# [To do]
Return, word for word, the lines of the listing below from the one with "- f_equiv; [by destruct (arule_Ports" through the one with "Proof. destruct direction;", and no other lines.

# [Data]

Definition api_allows (k : ApiState) (direction : MatchType) (pod : ApiPod) (pkt : Packet) : Prop :=
  (∀ policy, ¬ api_restricts k direction pod policy) ∨
  ∃ policy rule, api_restricts k direction pod policy ∧ rule ∈ api_rules direction policy ∧
    api_rule_allows k (om_Namespace (apol_Meta policy)) direction rule pkt.

(** With the exception that policy.proto documents for traffic from the node of
    the pod (see [local_node_traffic]). *)
Definition api_documented (k : ApiState) (direction : MatchType) (pod : ApiPod) (pkt : Packet) : Prop :=
  api_allows k direction pod pkt ∨ local_node_traffic direction (apod_HostIP pod) pkt.

(** ** The conversion keeps it *)

Section meaning.
Context `{RangeOracle}.

Lemma port_proto_allows port pkt : simple_port (portToProto port) → policy_port_allows (portToProto port) pkt ↔ api_port_allows port pkt.
Proof.
  intros (pn & Hpn & Hty & _). unfold policy_port_allows, api_port_allows, portToProto in *. cbn [PP_Port PP_Protocol] in *.
  assert (match (match aport_Protocol port with Some p => protocol_to_proto p | None => ProtoTCP end) with ProtoTCP => TCP | ProtoUDP => UDP end =
    if bool_decide (aport_Protocol port = Some "UDP"%string) then UDP else TCP) as ->.
  { destruct (aport_Protocol port) as [p|]; [|done]. unfold protocol_to_proto. destruct (decide (p = "UDP"%string)) as [->|Hne]; [done|].
    rewrite !bool_decide_eq_false_2 by congruence. done. }
  destruct (aport_Port port) as [p|]; [|done]. cbn [fmap option_fmap option_map] in *. injection Hpn as <-. unfold port_number.
  destruct (ios_Type p =? intstr_Int)%Z eqn:H1; [|destruct (ios_Type p =? intstr_String)%Z eqn:H2; [done|]].
  - split; [intros (q & [= <-] & Hp & Hn); exists p, (ios_IntVal p); by rewrite H1|].
    intros (q & n & [= <-] & Hn & Hp & Hd). rewrite H1 in Hn. injection Hn as <-. by eexists.
  - split; [intros (q & [= <-] & Hp & Hn); exists p, 0%Z; by rewrite H1, H2|].
    intros (q & n & [= <-] & Hn & Hp & Hd). rewrite H1, H2 in Hn. injection Hn as <-. by eexists.
Qed.

Lemma selected_proto ns site selector pod :
  has_labels ns (LS_MatchLabel (labelSelectorToProto site selector)) (podToProto pod) ↔ api_selected ns selector pod.
Proof.
  unfold has_labels, api_selected. cbn [podToProto Pod_Namespace Pod_Label labelSelectorToProto LS_MatchLabel]. by rewrite labels_included.
Qed.

Lemma peer_proto_allows k ns site peer ip : peer_allows (proto_state k) ns (peerToProto site peer) ip ↔ api_peer_allows k ns peer ip.
Proof.
  unfold peer_allows, api_peer_allows, peerToProto. destruct (apeer_PodSelector peer) as [sel|];
    [|destruct (apeer_NamespaceSelector peer); [|destruct (apeer_IPBlock peer) as [block|]]];
    cbn [Peer_Pods Peer_IpBlock].
  - split.
    + intros [(s & key & d & n & [= <-] & Hd & Hl & Hn)|(b & n & [=] & _)]. cbn [proto_state ks_pods] in Hd. rewrite lookup_fmap in Hd.
      apply fmap_Some in Hd as (pod & Hp & ->). exists key, pod, n. split; [done|]. split; [by apply selected_proto in Hl|done].
    + intros (key & pod & n & Hp & Hs & Hn). left. eexists _, key, (podToProto pod), n. split; [done|].
      split; [cbn [proto_state ks_pods]; by rewrite lookup_fmap, Hp|].
      split; [by apply selected_proto|done].
  - split; [|done]. by intros [(? & ? & ? & ? & [=] & _)|(? & ? & [=] & _)].
  - split; [intros [(? & ? & ? & ? & [=] & _)|(b & n & [= <-] & Hrest)]; by exists n|]. intros (n & Hrest). right.
    by exists (mkPeerIPBlock (aib_CIDR block) (aib_Except block)), n.
  - split; [|done]. by intros [(? & ? & ? & ? & [=] & _)|(? & ? & [=] & _)].
Qed.

Lemma rule_proto_allows k ns site direction rule pkt : simple_rule (ruleToProto site rule) →
  rule_allows (proto_state k) ns direction (ruleToProto site rule) pkt ↔ api_rule_allows k ns direction rule pkt.
Proof.
  intros (_ & Hports & _). unfold rule_allows, api_rule_allows, ruleToProto in *. cbn [PR_Peers PR_Port] in *. unfold peersToProto, portsToProto in *.
  rewrite Forall_fmap, Forall_forall in Hports. f_equiv.
  - f_equiv; [by destruct (arule_Peers rule)|]. split.
    + intros (q & Hq & Ha). apply elem_of_lookup_imap in Hq as (j & peer & -> & Hj). exists peer.
      split; [by eapply list_elem_of_lookup_2|by eapply peer_proto_allows].
    + intros (peer & [j Hj]%list_elem_of_lookup & Ha). eexists. split; [eapply elem_of_lookup_imap_2; exact Hj|]. by apply peer_proto_allows.
  - f_equiv; [by destruct (arule_Ports rule)|]. split.
    + intros (q & (port & -> & Hin)%list_elem_of_fmap & Ha). exists port. split; [done|]. apply port_proto_allows; [by apply Hports|done].
    + intros (port & Hin & Ha). exists (portToProto port). split; [by apply list_elem_of_fmap_2|]. apply port_proto_allows; [by apply Hports|done].
Qed.

(** The site of the rules of a direction. *)
Definition rules_site (direction : MatchType) : Z := match direction with MatchIngress => 85 | MatchEgress => 86 end.

Lemma dir_rules_proto direction policy r : r ∈ dir_rules direction (policyToProto policy) ↔
  ∃ i rule, r = ruleToProto [Z.of_nat i; rules_site direction] rule ∧ api_rules direction policy !! i = Some rule.
Proof. destruct direction; apply elem_of_lookup_imap. Qed.

Lemma restricts_proto k direction pod policy : (∃ key, api_policies k !! key = Some policy) →
  restricts (proto_state k) direction (podToProto pod) (policyToProto policy) ↔ api_restricts k direction pod policy.
Proof.
  intros [key Hkey]. unfold restricts, api_restricts. rewrite selects_proto, affects_proto. split.
  - intros (_ & Hs & Ha). split; [by exists key|]. split; [exact Hs|by destruct direction].
  - intros (_ & Hs & Ha). split; [|split; [exact Hs|by destruct direction]]. exists key. cbn [proto_state ks_policies]. by rewrite lookup_fmap, Hkey.
Qed.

# [Solution to the problem]
  - f_equiv; [by destruct (arule_Ports rule)|]. split.
    + intros (q & (port & -> & Hin)%list_elem_of_fmap & Ha). exists port. split; [done|]. apply port_proto_allows; [by apply Hports|done].
    + intros (port & Hin & Ha). exists (portToProto port). split; [by apply list_elem_of_fmap_2|]. apply port_proto_allows; [by apply Hports|done].
Qed.

(** The site of the rules of a direction. *)
Definition rules_site (direction : MatchType) : Z := match direction with MatchIngress => 85 | MatchEgress => 86 end.

Lemma dir_rules_proto direction policy r : r ∈ dir_rules direction (policyToProto policy) ↔
  ∃ i rule, r = ruleToProto [Z.of_nat i; rules_site direction] rule ∧ api_rules direction policy !! i = Some rule.
Proof. destruct direction; apply elem_of_lookup_imap. Qed.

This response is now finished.